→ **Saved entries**
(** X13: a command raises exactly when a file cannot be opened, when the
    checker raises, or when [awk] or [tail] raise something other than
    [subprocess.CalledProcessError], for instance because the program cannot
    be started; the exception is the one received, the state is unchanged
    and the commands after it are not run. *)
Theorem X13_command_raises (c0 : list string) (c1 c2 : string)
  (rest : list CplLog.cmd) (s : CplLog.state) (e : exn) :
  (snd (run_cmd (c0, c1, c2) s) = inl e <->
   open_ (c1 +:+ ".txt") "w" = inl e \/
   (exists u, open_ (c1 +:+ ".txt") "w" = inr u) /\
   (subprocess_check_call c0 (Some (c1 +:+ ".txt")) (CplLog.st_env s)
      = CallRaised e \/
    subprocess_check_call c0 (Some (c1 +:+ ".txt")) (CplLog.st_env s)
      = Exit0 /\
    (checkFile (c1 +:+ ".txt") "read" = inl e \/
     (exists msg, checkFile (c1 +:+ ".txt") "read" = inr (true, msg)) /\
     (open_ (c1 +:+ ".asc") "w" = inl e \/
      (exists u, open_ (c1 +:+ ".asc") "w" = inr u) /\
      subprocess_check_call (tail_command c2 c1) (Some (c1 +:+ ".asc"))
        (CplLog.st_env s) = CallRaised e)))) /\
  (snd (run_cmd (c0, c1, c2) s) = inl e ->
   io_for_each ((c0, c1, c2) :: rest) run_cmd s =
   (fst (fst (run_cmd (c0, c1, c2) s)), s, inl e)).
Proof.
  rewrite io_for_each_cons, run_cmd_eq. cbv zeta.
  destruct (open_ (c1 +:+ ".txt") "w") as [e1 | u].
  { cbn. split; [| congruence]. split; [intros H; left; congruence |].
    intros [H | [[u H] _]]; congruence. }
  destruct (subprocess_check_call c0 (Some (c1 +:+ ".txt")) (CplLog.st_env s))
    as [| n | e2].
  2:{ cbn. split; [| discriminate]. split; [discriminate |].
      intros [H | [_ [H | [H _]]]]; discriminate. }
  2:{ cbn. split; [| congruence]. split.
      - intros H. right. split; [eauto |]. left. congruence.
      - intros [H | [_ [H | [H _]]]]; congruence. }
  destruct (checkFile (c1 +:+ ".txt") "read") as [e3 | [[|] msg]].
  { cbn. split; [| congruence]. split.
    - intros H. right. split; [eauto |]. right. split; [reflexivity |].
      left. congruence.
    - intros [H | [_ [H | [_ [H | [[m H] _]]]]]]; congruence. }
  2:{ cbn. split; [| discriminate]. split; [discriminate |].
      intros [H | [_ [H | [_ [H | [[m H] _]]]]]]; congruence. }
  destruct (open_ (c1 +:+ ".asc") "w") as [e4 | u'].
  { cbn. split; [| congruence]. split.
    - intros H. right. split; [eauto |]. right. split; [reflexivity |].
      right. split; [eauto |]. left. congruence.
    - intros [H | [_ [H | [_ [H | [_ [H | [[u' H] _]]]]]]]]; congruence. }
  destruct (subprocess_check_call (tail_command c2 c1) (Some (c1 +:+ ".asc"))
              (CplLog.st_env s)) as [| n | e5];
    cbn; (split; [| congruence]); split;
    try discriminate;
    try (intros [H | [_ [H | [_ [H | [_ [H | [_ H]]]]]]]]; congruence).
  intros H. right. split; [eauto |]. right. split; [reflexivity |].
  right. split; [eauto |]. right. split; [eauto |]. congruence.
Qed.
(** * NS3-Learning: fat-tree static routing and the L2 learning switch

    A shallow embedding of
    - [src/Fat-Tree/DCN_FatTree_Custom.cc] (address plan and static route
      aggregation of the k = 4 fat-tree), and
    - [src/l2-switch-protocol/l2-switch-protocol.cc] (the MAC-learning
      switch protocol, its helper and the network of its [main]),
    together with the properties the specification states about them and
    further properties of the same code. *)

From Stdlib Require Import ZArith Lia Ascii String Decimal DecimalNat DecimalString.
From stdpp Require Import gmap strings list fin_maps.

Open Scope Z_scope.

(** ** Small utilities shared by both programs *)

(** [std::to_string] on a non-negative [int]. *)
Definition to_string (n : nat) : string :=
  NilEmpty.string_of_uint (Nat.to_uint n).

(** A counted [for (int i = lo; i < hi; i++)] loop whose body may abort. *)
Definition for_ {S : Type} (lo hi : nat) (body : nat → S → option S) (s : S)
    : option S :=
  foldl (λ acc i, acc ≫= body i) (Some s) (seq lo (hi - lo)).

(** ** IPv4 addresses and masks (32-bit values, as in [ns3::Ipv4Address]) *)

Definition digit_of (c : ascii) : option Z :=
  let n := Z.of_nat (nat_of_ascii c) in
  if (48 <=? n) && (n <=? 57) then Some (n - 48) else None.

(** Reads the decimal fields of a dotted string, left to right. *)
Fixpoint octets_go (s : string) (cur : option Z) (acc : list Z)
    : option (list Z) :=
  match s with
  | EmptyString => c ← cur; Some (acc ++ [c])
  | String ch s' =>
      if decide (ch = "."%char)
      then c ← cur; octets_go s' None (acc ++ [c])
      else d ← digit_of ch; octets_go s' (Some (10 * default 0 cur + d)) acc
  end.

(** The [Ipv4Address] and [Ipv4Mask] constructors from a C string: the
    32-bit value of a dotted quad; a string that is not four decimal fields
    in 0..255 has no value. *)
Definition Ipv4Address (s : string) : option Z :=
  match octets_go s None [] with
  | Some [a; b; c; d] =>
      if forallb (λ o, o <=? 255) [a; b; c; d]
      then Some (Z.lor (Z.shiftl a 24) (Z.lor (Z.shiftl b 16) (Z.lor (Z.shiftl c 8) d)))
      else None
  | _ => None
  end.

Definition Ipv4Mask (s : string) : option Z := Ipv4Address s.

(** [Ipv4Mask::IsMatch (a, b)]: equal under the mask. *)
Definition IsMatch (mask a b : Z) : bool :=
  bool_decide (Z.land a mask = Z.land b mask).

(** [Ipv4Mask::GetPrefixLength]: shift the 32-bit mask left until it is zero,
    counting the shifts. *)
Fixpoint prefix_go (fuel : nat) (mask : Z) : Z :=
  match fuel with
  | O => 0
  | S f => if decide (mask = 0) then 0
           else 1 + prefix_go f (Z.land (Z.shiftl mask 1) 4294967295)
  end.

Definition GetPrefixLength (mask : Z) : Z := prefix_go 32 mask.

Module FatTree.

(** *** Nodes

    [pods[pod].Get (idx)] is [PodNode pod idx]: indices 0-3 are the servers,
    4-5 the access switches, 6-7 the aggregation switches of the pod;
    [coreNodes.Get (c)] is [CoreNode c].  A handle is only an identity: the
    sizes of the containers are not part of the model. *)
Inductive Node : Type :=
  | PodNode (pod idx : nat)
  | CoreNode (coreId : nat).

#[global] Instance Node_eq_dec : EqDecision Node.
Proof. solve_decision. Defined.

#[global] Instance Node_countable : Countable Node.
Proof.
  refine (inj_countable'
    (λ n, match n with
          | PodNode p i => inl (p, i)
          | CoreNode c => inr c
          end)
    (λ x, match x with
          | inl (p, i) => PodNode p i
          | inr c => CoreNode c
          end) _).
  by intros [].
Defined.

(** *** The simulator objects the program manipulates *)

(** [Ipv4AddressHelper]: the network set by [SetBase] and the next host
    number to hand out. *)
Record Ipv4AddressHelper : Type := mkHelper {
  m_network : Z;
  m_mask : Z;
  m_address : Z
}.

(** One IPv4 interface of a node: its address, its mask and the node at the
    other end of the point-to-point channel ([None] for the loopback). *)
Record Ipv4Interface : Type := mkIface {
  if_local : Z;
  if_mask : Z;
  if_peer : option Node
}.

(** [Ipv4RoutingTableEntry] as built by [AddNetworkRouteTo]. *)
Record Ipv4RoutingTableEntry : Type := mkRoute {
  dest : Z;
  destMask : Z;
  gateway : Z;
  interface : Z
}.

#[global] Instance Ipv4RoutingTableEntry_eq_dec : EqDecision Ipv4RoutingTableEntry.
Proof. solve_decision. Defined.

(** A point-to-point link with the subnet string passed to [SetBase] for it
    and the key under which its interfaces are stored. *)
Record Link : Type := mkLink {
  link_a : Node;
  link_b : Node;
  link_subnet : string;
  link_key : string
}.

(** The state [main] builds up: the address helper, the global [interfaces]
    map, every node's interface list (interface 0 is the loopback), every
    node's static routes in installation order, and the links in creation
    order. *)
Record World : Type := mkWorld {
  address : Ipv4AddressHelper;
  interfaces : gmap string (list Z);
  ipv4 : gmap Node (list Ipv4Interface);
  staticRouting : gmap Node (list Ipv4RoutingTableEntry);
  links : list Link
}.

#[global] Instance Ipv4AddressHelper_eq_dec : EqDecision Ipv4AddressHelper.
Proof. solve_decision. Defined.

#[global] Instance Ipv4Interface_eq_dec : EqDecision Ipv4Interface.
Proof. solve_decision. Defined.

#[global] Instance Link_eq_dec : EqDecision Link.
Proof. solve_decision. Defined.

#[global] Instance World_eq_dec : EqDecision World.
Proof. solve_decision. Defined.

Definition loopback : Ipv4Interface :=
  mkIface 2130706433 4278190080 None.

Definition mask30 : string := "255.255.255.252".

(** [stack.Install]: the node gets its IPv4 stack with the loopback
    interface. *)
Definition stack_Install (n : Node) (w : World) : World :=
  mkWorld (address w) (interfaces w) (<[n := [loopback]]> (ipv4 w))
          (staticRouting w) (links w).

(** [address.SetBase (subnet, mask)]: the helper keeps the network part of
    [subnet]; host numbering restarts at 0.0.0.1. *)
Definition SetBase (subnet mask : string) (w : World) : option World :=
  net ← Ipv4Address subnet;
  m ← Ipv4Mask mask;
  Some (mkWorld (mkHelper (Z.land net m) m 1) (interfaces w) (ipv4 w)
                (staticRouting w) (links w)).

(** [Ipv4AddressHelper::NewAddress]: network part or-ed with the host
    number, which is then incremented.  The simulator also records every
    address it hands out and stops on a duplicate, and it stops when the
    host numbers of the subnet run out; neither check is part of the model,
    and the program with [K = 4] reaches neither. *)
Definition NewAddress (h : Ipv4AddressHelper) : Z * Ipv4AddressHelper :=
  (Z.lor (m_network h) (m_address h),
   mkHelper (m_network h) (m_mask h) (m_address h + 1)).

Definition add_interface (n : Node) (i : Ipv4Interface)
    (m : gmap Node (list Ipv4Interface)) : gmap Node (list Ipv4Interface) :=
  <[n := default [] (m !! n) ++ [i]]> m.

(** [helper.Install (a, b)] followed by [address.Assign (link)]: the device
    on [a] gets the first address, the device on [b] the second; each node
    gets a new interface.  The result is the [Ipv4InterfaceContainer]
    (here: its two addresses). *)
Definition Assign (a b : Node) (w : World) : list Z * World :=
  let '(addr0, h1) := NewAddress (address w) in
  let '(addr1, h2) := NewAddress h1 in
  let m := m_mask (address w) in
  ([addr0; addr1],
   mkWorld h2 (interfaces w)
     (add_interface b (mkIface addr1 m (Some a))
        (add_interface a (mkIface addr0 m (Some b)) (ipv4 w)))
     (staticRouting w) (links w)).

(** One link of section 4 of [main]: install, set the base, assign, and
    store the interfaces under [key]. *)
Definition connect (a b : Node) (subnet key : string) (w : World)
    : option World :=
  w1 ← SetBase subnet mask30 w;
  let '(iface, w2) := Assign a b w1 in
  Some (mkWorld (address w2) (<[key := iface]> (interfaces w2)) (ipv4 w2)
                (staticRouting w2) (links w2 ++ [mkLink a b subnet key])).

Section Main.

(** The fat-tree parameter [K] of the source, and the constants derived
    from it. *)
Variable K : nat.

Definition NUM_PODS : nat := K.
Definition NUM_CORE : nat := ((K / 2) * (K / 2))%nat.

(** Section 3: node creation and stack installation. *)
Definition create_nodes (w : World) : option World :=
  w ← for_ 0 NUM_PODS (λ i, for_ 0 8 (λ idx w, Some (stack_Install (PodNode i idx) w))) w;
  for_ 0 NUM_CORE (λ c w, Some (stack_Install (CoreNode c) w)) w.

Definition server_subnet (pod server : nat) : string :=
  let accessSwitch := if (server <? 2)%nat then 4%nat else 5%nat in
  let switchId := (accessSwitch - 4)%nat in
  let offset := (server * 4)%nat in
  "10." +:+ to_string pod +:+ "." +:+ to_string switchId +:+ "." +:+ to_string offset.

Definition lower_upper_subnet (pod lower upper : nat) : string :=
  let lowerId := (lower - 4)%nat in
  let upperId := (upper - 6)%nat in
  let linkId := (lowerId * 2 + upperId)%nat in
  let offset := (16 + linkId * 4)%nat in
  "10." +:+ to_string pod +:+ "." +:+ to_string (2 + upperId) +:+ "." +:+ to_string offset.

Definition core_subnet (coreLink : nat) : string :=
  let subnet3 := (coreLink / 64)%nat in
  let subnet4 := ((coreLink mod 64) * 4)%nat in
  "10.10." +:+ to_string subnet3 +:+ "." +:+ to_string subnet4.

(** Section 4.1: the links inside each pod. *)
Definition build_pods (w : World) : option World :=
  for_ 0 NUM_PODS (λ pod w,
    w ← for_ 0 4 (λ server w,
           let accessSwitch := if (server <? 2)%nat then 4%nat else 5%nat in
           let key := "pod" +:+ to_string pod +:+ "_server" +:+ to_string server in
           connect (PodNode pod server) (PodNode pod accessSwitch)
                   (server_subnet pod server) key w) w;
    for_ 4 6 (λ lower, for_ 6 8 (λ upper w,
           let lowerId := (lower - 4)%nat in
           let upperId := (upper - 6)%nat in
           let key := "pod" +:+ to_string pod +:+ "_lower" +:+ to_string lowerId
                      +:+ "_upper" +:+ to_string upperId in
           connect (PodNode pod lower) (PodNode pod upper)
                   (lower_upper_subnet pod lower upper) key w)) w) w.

==

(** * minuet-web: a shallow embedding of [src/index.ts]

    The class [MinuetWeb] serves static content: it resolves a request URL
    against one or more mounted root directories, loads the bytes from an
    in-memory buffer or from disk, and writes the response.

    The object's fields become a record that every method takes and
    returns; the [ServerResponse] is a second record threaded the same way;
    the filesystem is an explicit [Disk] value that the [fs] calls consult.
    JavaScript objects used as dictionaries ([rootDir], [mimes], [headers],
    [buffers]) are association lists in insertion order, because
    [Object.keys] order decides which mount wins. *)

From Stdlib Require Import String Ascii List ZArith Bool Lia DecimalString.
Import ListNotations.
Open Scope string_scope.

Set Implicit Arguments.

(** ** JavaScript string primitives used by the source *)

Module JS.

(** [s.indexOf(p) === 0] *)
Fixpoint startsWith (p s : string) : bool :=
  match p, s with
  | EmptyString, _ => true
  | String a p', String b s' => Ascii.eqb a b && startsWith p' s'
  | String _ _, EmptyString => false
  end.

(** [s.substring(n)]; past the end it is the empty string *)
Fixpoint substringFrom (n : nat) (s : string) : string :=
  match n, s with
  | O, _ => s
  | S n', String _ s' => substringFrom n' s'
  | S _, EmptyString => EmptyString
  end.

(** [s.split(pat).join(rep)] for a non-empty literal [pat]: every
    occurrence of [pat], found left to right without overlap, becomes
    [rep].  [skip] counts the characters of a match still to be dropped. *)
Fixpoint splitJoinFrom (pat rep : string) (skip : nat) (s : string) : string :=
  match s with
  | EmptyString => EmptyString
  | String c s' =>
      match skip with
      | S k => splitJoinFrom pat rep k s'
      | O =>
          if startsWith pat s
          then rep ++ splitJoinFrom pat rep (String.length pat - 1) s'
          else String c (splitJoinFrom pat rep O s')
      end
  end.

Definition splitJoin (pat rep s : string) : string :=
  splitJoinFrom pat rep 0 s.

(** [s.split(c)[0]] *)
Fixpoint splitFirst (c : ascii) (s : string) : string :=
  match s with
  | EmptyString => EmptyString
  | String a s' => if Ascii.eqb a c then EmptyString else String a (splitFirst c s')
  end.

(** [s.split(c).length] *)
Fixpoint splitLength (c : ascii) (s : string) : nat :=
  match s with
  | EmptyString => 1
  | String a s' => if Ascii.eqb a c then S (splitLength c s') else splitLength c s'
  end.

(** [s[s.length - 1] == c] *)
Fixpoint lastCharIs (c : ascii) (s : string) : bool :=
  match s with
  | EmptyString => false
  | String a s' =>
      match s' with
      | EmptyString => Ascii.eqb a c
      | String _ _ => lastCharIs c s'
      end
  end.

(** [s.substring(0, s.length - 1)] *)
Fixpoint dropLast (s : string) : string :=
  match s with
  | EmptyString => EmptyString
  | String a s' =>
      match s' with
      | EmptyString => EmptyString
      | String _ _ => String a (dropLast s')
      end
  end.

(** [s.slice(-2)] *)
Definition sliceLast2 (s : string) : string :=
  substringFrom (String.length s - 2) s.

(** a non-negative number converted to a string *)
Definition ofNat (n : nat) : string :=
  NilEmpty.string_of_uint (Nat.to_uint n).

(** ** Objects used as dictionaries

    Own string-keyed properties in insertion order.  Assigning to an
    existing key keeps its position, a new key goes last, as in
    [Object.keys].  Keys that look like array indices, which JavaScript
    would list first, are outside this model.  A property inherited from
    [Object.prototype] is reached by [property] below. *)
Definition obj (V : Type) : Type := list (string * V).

---

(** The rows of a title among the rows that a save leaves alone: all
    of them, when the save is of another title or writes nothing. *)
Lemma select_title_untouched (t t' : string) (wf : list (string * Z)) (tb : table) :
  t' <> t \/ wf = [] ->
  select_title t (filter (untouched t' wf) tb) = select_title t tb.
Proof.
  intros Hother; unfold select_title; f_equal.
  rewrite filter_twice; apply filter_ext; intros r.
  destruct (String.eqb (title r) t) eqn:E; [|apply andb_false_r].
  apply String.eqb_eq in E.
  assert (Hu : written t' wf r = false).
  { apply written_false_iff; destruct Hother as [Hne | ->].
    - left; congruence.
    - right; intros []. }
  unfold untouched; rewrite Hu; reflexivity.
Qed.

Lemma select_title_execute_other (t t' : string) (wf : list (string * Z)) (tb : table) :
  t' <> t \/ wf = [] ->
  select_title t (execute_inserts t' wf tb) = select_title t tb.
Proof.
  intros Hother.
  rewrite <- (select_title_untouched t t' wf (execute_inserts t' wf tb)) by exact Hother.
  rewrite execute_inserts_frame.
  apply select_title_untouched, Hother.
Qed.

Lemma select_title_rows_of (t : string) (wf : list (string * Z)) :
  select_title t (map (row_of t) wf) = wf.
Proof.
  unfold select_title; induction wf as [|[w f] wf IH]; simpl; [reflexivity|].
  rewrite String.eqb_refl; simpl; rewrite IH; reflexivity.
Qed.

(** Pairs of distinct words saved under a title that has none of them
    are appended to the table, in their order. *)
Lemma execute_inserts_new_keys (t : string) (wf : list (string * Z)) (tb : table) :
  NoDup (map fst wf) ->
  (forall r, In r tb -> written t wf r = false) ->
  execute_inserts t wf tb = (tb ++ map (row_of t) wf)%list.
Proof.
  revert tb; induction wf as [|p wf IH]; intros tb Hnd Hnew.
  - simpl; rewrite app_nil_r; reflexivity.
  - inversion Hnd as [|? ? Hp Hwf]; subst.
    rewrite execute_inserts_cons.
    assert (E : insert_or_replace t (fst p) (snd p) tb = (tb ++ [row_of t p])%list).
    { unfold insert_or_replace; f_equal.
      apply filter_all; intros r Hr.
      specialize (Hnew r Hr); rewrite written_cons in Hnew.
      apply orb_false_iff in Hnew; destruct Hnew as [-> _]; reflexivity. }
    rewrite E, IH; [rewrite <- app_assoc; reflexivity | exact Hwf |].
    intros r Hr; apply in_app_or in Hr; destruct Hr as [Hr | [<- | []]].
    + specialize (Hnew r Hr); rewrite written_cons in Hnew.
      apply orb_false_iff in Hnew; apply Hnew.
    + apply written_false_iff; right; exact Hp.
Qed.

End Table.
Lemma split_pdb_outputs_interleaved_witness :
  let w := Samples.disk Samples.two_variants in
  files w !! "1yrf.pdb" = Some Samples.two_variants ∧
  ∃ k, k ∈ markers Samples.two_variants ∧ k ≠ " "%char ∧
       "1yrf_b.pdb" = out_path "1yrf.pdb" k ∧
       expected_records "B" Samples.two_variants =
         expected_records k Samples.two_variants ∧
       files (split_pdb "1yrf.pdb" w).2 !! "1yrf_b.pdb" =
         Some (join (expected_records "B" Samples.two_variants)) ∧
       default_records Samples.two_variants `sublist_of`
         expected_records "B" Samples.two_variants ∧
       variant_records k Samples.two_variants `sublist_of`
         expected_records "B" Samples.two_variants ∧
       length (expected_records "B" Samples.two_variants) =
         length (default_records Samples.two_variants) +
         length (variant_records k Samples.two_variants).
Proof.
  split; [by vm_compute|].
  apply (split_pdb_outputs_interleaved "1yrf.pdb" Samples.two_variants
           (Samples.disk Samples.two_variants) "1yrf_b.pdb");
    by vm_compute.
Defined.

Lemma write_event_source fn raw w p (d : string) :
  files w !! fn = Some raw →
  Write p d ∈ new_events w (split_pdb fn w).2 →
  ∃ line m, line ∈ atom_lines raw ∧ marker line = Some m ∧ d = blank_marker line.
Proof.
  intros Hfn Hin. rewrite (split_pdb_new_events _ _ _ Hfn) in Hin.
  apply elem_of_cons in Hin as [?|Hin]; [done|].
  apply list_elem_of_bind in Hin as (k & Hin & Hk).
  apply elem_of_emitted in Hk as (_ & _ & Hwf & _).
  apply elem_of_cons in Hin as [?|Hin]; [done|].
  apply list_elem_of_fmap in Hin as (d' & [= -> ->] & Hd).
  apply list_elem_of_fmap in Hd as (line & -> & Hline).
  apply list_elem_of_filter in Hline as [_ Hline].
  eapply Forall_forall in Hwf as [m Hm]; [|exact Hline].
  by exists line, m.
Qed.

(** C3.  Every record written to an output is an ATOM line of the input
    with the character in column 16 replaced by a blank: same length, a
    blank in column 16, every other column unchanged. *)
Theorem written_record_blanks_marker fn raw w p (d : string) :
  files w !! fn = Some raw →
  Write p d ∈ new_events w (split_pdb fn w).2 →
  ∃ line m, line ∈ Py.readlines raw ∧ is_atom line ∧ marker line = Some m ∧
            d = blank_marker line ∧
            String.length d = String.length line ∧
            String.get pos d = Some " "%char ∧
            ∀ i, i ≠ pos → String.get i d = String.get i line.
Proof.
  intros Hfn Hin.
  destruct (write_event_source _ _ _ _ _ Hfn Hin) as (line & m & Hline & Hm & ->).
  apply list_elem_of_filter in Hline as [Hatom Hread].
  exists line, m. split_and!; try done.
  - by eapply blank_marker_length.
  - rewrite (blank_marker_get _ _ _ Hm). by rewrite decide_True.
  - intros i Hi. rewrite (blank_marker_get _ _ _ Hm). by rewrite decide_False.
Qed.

→ **Prompt**
Going back over the entries above, copy word for word every line from the one that has "Record World : Type" on through the one that has "on [a] gets".

→ **Exercise solution**
Record World : Type := mkWorld {
  address : Ipv4AddressHelper;
  interfaces : gmap string (list Z);
  ipv4 : gmap Node (list Ipv4Interface);
  staticRouting : gmap Node (list Ipv4RoutingTableEntry);
  links : list Link
}.

#[global] Instance Ipv4AddressHelper_eq_dec : EqDecision Ipv4AddressHelper.
Proof. solve_decision. Defined.

#[global] Instance Ipv4Interface_eq_dec : EqDecision Ipv4Interface.
Proof. solve_decision. Defined.

#[global] Instance Link_eq_dec : EqDecision Link.
Proof. solve_decision. Defined.

#[global] Instance World_eq_dec : EqDecision World.
Proof. solve_decision. Defined.

Definition loopback : Ipv4Interface :=
  mkIface 2130706433 4278190080 None.

Definition mask30 : string := "255.255.255.252".

(** [stack.Install]: the node gets its IPv4 stack with the loopback
    interface. *)
Definition stack_Install (n : Node) (w : World) : World :=
  mkWorld (address w) (interfaces w) (<[n := [loopback]]> (ipv4 w))
          (staticRouting w) (links w).

(** [address.SetBase (subnet, mask)]: the helper keeps the network part of
    [subnet]; host numbering restarts at 0.0.0.1. *)
Definition SetBase (subnet mask : string) (w : World) : option World :=
  net ← Ipv4Address subnet;
  m ← Ipv4Mask mask;
  Some (mkWorld (mkHelper (Z.land net m) m 1) (interfaces w) (ipv4 w)
                (staticRouting w) (links w)).

(** [Ipv4AddressHelper::NewAddress]: network part or-ed with the host
    number, which is then incremented.  The simulator also records every
    address it hands out and stops on a duplicate, and it stops when the
    host numbers of the subnet run out; neither check is part of the model,
    and the program with [K = 4] reaches neither. *)
Definition NewAddress (h : Ipv4AddressHelper) : Z * Ipv4AddressHelper :=
  (Z.lor (m_network h) (m_address h),
   mkHelper (m_network h) (m_mask h) (m_address h + 1)).

Definition add_interface (n : Node) (i : Ipv4Interface)
    (m : gmap Node (list Ipv4Interface)) : gmap Node (list Ipv4Interface) :=
  <[n := default [] (m !! n) ++ [i]]> m.

(** [helper.Install (a, b)] followed by [address.Assign (link)]: the device
    on [a] gets the first address, the device on [b] the second; each node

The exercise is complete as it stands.